Corn is big in Washington County were we live. In the summer it’s growing everywhere you look. Most of it’s for the dairy cows. But starting in early August, the sweet corn for people is ready to be picked. That’s when we start eating it. And we eat it almost every day, sometimes twice a day, until the first frost and then there’s no more corn till next year.
Some of the best corn, closest to us, comes from the Moses Farm Stand. That’s Moses as in Grandma Moses. Now, her grandson, Will sells his paintings and the Moses Farm sells fruit and vegetables.
So this time of year we’re shucking a lot of corn. And the donkeys and Chloe know all about it. Because they eat everything we don’t. When it’s time for lunch or dinner, we bring the corn outside to the pasture gate to shuck it. The donkeys always show up. Sometimes Chloe doesn’t get there in time, but this is still new to her, I bet next year she’ll be at the gate with the donkeys. When we shuck the corn they get the husks and after we eat it, they get the cobs.
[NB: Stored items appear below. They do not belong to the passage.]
(* ===== verification/AdminTask.v ===== *)
(** * server.rs: the server side of an admin connection

    [run_admin] reads a request line, hands the request to the event loop,
    writes the response line, until the client closes.  Its input is what each
    [read_line] gives, its output what is written; [writes] are the outcomes of the
    [write_all] and [flush] pairs, success where the list has ended. *)

From S2P Require Import Prelude Bytes Crypto Types State Consensus Chain Mempool Wire.
From S2P Require Import Admin Mining NodeState Home Peers Client Peer TxIndex Store.
From S2P Require Import Runtime Server Shell.

Section task.
Context {W : Type} `{JQ : SerdeJson AdminRequest} `{JR : SerdeJson AdminResponse}.
Context (request_text : json_error AdminRequest → string).
Context (response_text : json_error AdminResponse → string).
(** [ServerHandle::request_admin]. *)
Context (request_admin : AdminRequest → W → W * result ServerHandleError AdminResponse).

Definition admin_reply (line : list Ascii.ascii) (w : W) : W * result io_Error (list Ascii.ascii) :=
  match map_err (λ e, io_error InvalidData (request_text e)) (from_str (trim_end_newlines line)) with
  | Ok request =>
      let '(w, answer) := request_admin request w in
      (w, response ← map_err (λ e, io_error BrokenPipe (handle_error_text e)) answer;
          response_line ← map_err (λ e, io_error InvalidData (response_text e)) (to_string response);
          Ok (response_line ++ [nl]))
  | Err e => (w, Err e)
  | Panic => (w, Panic)
  end.

Fixpoint run_admin (lines : list (result io_Error (list Ascii.ascii))) (writes : list (option io_Error))
    (w : W) : W * list Ascii.ascii * result io_Error unit :=
  match lines with
  | [] | Ok [] :: _ => (w, [], Ok ())
  | Err e :: _ => (w, [], Err e)
  | Panic :: _ => (w, [], Panic)
  | Ok line :: lines =>
      match admin_reply line w with
      | (w, Ok out) =>
          match writes with
          | Some e :: _ => (w, [], Err e)
          | _ =>
              let '(w, rest, r) := run_admin lines (tail writes) w in (w, out ++ rest, r)
          end
      | (w, Err e) => (w, [], Err e)
      | (w, Panic) => (w, [], Panic)
      end
  end.

Context `{LQ : !SerdeJsonLaws AdminRequest JQ} `{LR : !SerdeJsonLaws AdminResponse JR}.

(** The answers of a server to a sequence of requests. *)
Fixpoint serve_requests (rs : list AdminRequest) (w : W) : W * list AdminResponse :=
  match rs with
  | [] => (w, [])
  | r :: rs =>
      match request_admin r w with
      | (w, Ok a) => let '(w, l) := serve_requests rs w in (w, a :: l)
      | (w, _) => (w, [])
      end
  end.

Definition request_line (r : AdminRequest) : list Ascii.ascii :=
  match to_string r with Ok s => s ++ [nl] | _ => [] end.
Definition response_line (a : AdminResponse) : list Ascii.ascii :=
  match to_string a with Ok s => s ++ [nl] | _ => [] end.

Lemma admin_reply_request r w w' a :
  request_admin r w = (w', Ok a) → admin_reply (request_line r) w = (w', Ok (response_line a)).
Proof using LQ LR.
  intros Hr. unfold admin_reply, request_line, response_line.
  destruct (to_string_Ok r) as [s Hs]. destruct (to_string_Ok a) as [t Ht]. rewrite Hs.
  rewrite trim_end_newlines_snoc by exact (to_string_no_newline r s Hs).
  rewrite (from_to_string r s Hs). cbn. rewrite Hr. cbn. by rewrite Ht.
Qed.

(** As long as the event loop answers, the connection carries one response per
    request, in order. *)
Lemma run_admin_serves rs w :
  (∀ r w, r ∈ rs → ∃ w' a, request_admin r w = (w', Ok a)) →
  run_admin (Ok ∘ request_line <$> rs) [] w
  = ((serve_requests rs w).1, mjoin (response_line <$> (serve_requests rs w).2), Ok ()).
Proof using LQ LR.
  revert w. induction rs as [|r rs IH]; intros w Hs; [done|].
  destruct (Hs r w ltac:(by left)) as (w1 & a & Hr).
  cbn [fmap list_fmap run_admin serve_requests]. cbn [compose]. rewrite Hr.
  pose proof (admin_reply_request r w w1 a Hr) as Hrep.
  destruct (request_line r) as [|c l] eqn:Hline.
  { unfold request_line in Hline. destruct (to_string_Ok r) as [s Hs']. rewrite Hs' in Hline.
    by apply app_nil in Hline as [_ ?]. }
  rewrite Hrep. cbn [tail]. rewrite IH by (intros; apply Hs; by right).
  destruct (serve_requests rs w1). done.
Qed.

End task.

(** ** The client of admin.rs against this server *)

Section end_to_end.
Context `{C : Crypto} `{B : Bincode} `{N : !Environment}.
Context `{JQ : SerdeJson AdminRequest} `{JR : SerdeJson AdminResponse}.
Context `{LQ : !SerdeJsonLaws AdminRequest JQ} `{LR : !SerdeJsonLaws AdminResponse JR}.
Context (request_text : json_error AdminRequest → string).
Context (response_text : json_error AdminResponse → string).
Context (fuel : nat) (w : World).

(** The event loop answers with [handle_admin_request]; one that is still running or
    panicked drops the reply channel. *)
Definition loop_answer (r : AdminRequest) (w : World)
    : World * result ServerHandleError AdminResponse :=
  match handle_admin_request (E:=Empty_set) fuel r w with
  | (w, Ok a) => (w, Ok a)
  | (w, _) => (w, Err ResponseDropped)
  end.

(** A socket to [run_admin] in the world [w]: what the client wrote so far. *)
Definition to_server (_ : string) : result io_Error (list Ascii.ascii) := Ok [].
Definition client_write (sent line : list Ascii.ascii) : result io_Error (list Ascii.ascii) :=
  Ok (sent ++ line).
Definition client_read (sent : list Ascii.ascii) : result io_Error (list Ascii.ascii) :=
  let '(_, out, _) := run_admin request_text response_text loop_answer [Ok sent] [] w in
  Ok (read_line out).1.

Definition bad_request (e : json_error AdminRequest) : io_Error :=
  io_error InvalidData (request_text e).
Definition bad_response (e : json_error AdminResponse) : io_Error :=
  io_error InvalidData (response_text e).
Definition closed_early : io_Error := io_error UnexpectedEof "admin connection closed".

Lemma exchange r w' a :
  handle_admin_request (E:=Empty_set) fuel r w = (w', Ok a) →
  ∃ sent, send_request client_write bad_request [] r = Ok sent
  ∧ receive_response client_read bad_response closed_early sent = Ok a.
Proof using LQ LR.
  intros Hr. destruct (to_string_Ok r) as [s Hs]. destruct (to_string_Ok a) as [t Ht].
  exists (s ++ [nl]). split; [unfold send_request; by rewrite Hs|].
  unfold receive_response, client_read.
  assert (loop_answer r w = (w', Ok a)) as Hl by (unfold loop_answer; by rewrite Hr).
  pose proof (admin_reply_request request_text response_text loop_answer r w w' a Hl) as Hrep.
  unfold request_line, response_line in Hrep. rewrite Hs, Ht in Hrep.
  cbn [run_admin]. destruct (s ++ [nl]) as [|c l] eqn:Hline; [by apply app_nil in Hline as [_ ?]|].
  rewrite Hrep. cbn [tail run_admin]. rewrite app_nil_r.
  assert (read_line (t ++ [nl]) = (t ++ [nl], [])) as -> by (apply (read_line_app t []), (to_string_no_newline a t Ht)).
  cbn [fst mbind result_bind]. destruct (t ++ [nl]) as [|c' l'] eqn:Hout; [by apply app_nil in Hout as [_ ?]|].
  rewrite <-Hout. rewrite trim_end_newlines_snoc by exact (to_string_no_newline a t Ht).
  by rewrite (from_to_string a t Ht).
Qed.

Definition node_status (s : Server) : StatusSummary := {|
  status_tip := best_tip (chain (state s));
  status_height := t ← best_tip (chain (state s)); height <$> entries (chain (state s)) !! t;
  status_branch_count := branch_count (chain (state s));
  mempool_size := size (mempool (state s));
  peer_count := size (connected_peers s);
  mining_enabled := bool_decide (is_Some (mining s))
|}.

(** The first coinbase number of a bootstrap: the height of the next block, if it fits a [u32]. *)
Definition bootstrap_start (s : Server) : Z :=
  match status_height (node_status s) with
  | Some h => if bool_decide (h + 1 < 2 ^ 32) then h + 1 else 0
  | None => 0
  end.

(** [k] blocks mined one after the other to [key], each numbered after the one before; the last one's hash. *)
Inductive bootstrap_run (key : bytes) : nat → World → option BlockHash → Prop :=
| bootstrap_none : bootstrap_run key 0 w None
| bootstrap_one k w1 last w2 replies :
    bootstrap_run key k w1 last →
    Server_handle_message fuel
      (bootstrap_request key (saturating_add 32 (bootstrap_start (server w)) (Z.of_nat k))) w1
    = (w2, Ok replies) →
    bootstrap_run key (S k) w2 (mined_block_hash replies).

Lemma bootstrap_start_correct :
  default 0 (h ← tip_height (tip_summary (state (server w))); try_from 32 (saturating_add 64 h 1))
  = bootstrap_start (server w).
Proof using.
  unfold bootstrap_start, node_status, tip_summary. cbn [status_height].
  destruct (best_tip (chain (state (server w)))) as [t|]; [|done]. cbn.
  destruct (entries (chain (state (server w))) !! t) as [e|] eqn:He; [|done]. cbn.
  unfold try_from, saturating_add, max_uint. repeat case_bool_decide; cbn; lia.
Qed.

Lemma bootstrap_blocks_from key blocks k n w1 last :
  bootstrap_run key k w1 last →
  bootstrap_blocks fuel (E:=Empty_set) key (bootstrap_start (server w)) blocks 0 (k + n) None w
  = bootstrap_blocks fuel key (bootstrap_start (server w)) blocks (Z.of_nat k) n last w1.
Proof using.
  intros Hr. revert n. induction Hr as [|k w1 last w2 replies _ IH Hm]; intros n; [done|].
  replace (S k + n)%nat with (k + S n)%nat by lia. rewrite IH. cbn [bootstrap_blocks].
  unfold attempt. rewrite Hm. f_equal. lia.
Qed.

#[local] Ltac run_client sent Hsend Hrecv :=
  unfold request_status, request_balance, Admin.submit_transaction, bootstrap_funds;
  cbn [map_err mbind result_bind to_server];
  rewrite Hsend; cbn [map_err mbind result_bind]; rewrite Hrecv.

(** C38: The local admin protocol end to end: the one-shot client of admin.rs, talking through JSON
    lines to [run_admin] in front of the event loop, gets what the server's handler computed, for each of
    the four requests: the status of the node, whose peer count is that of the inbound sessions now
    connected; the balance of the key; for a submitted transaction its id when the
    announcement is accepted and the server's error text when it is not; for a bootstrap of [n]
    blocks, [n] and the hash of the last one when all are mined, with coinbases numbered from the height of the next
    block, and the error text of the first that is not.  A malformed key is refused. *)
Theorem admin_end_to_end (addr : string) :
  request_status to_server client_write client_read bad_request bad_response closed_early addr
    = Ok (node_status (server w))
  ∧ (∀ key, parse_verifying_key key = None →
     request_balance to_server client_write client_read bad_request bad_response closed_early addr key
       = Err (Admin.Server "invalid public key")
     ∧ ∀ n, bootstrap_funds to_server client_write client_read bad_request bad_response closed_early
              addr key n = Err (Admin.Server "invalid public key"))
  ∧ (∀ key owner a, parse_verifying_key key = Some owner →
     balance_for_key (state (server w)) owner = Some a →
     request_balance to_server client_write client_read bad_request bad_response closed_early addr key
       = Ok {| amount := a |})
  ∧ (∀ tx id w' r, Transaction_txid tx = Some id →
     Server_handle_message fuel (WAnnounceTx tx) w = (w', r) →
     (∀ rs, r = Ok rs →
        Admin.submit_transaction to_server client_write client_read bad_request bad_response closed_early
          addr tx = Ok id)
     ∧ ∀ e, r = Err (Some e) →
        Admin.submit_transaction to_server client_write client_read bad_request bad_response closed_early
          addr tx = Err (Admin.Server (server_error_text e)))
  ∧ (∀ key owner k w1 last, parse_verifying_key key = Some owner →
     bootstrap_run key k w1 last →
     bootstrap_funds to_server client_write client_read bad_request bad_response closed_early
       addr key (Z.of_nat k) = Ok {| blocks_mined := Z.of_nat k; last_block_hash := last |}
     ∧ ∀ n w2 e, Z.of_nat k < n →
       Server_handle_message fuel
         (bootstrap_request key (saturating_add 32 (bootstrap_start (server w)) (Z.of_nat k))) w1
       = (w2, Err (Some e)) →
       bootstrap_funds to_server client_write client_read bad_request bad_response closed_early
         addr key n = Err (Admin.Server (server_error_text e))).
Proof using LQ LR.
  split_and!.
  - destruct (exchange GetStatus w (Status (node_status (server w)))) as (sent & Hsend & Hrecv).
    { unfold handle_admin_request, node_status, tip_summary, mbind, server_op_bind, gets. cbn.
      by destruct (best_tip (chain (state (server w)))). }
    by run_client sent Hsend Hrecv.
  - intros key Hk. split; [|intros n].
    + destruct (exchange (GetBalance key) w (Error "invalid public key")) as (sent & Hsend & Hrecv);
        [cbn; by rewrite Hk|by run_client sent Hsend Hrecv].
    + destruct (exchange (Bootstrap key n) w (Error "invalid public key")) as (sent & Hsend & Hrecv);
        [cbn; by rewrite Hk|by run_client sent Hsend Hrecv].
  - intros key owner a Hk Ha.
    destruct (exchange (GetBalance key) w (Balance {| amount := a |})) as (sent & Hsend & Hrecv).
    { cbn. rewrite Hk. unfold mbind, server_op_bind, gets, expecting. cbn. by rewrite Ha. }
    by run_client sent Hsend Hrecv.
  - intros tx id w' r Hid Hr.
    split; intros x ->.
    + destruct (exchange (SubmitTransaction tx) w' (Submitted id)) as (sent & Hsend & Hrecv).
      { unfold handle_admin_request, mbind, server_op_bind, expecting, attempt. rewrite Hid. cbn [expect].
        by rewrite Hr. }
      by run_client sent Hsend Hrecv.
    + destruct (exchange (SubmitTransaction tx) w' (Error (server_error_text x))) as (sent & Hsend & Hrecv).
      { unfold handle_admin_request, mbind, server_op_bind, expecting, attempt. rewrite Hid. cbn [expect].
        by rewrite Hr. }
      by run_client sent Hsend Hrecv.
  - intros key owner k w1 last Hk Hrun.
    assert (∀ n, Z.of_nat k ≤ n → handle_admin_request (E:=Empty_set) fuel (Bootstrap key n) w
      = bootstrap_blocks fuel key (bootstrap_start (server w)) n (Z.of_nat k) (Z.to_nat n - k) last w1) as Hboot.
    { intros n Hn. cbn [handle_admin_request]. rewrite Hk. unfold mbind at 1, server_op_bind, gets at 1.
      cbn zeta. rewrite bootstrap_start_correct.
      rewrite <-(bootstrap_blocks_from key n k (Z.to_nat n - k) w1 last Hrun). do 2 f_equal. lia. }
    split; [|intros n w2 e Hn He].
    + destruct (exchange (Bootstrap key (Z.of_nat k)) w1
        (Bootstrapped {| blocks_mined := Z.of_nat k; last_block_hash := last |})) as (sent & Hsend & Hrecv).
      { rewrite Hboot by done. by replace (Z.to_nat (Z.of_nat k) - k)%nat with 0%nat by lia. }
      by run_client sent Hsend Hrecv.
    + destruct (exchange (Bootstrap key n) w2 (Error (server_error_text e))) as (sent & Hsend & Hrecv).
      { rewrite Hboot by lia. destruct (Z.to_nat n - k)%nat eqn:Hd; [lia|]. cbn [bootstrap_blocks].
        unfold attempt. by rewrite He. }
      by run_client sent Hsend Hrecv.
Qed.

End end_to_end.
The cats and hens usually come around too. The hens will try to peck at the corn on the cob that’s already been shucked and the cats hope there’s going to be a treat or some scratches for them.
I hadn’t really thought about it till today, when I saw Jon shucking the corn for lunch. What a ritual of late summer this is. Buying the corn from our neighbors, who grow it up the road from us, sharing it with our animals and nothing going to waste.
It seems to me a small wonder. A tiny example of how man and nature can work together in a balanced way.
4 thoughts on “The Late Summer Ritual Of Corn On the Cob”
Maria, how I miss NYS in September! Apples, Brussel sprouts, squash, red bell peppers, ider and corn at the Farmer’s Mkt. I miss making late summer Farmer’s Mkt minestrone soup, roasting bell peppers on the grill and freezing them like an old Italian lady, which I am.
I have been living in AZ for over two years and its beautiful here, but our growing season is just beginning. Its still hot, in the triple digits.
Thanks so much for the piece about corn. I can taste it now.
You make me appreciate where I am even more Janet. I’ll be wishing I was in Arizona in February.
Maria, I was happy to read this piece and the connection of Will to Grandma Moses. I love the folk art of Grandma Moses. I was able to email Will with a story of how his Grandmothers art has touched lives. I worked in a nursing facility for the elderly where we had 10 wonderful prints of Grandma Moses on the walls. Once a year I took the prints off the walls, told Grandma Moses story, got coffee table books out of the library and had a celebration of Grandma Moses art. I displayed the prints at wheelchair level to enhance our residents experience of her art. They responded so positively that I began to schedule travelling exhibits from our city art museum. It was so wonderful bringing art into the lives of these residents who could no experience art in other venues.
That’s a beautiful thing you did Lois. I so admire Grandma Moses. She didn’t let anything stop her from creating. I often think that there is a great tolerance and acceptance of artists in our area because of Grandma Moses.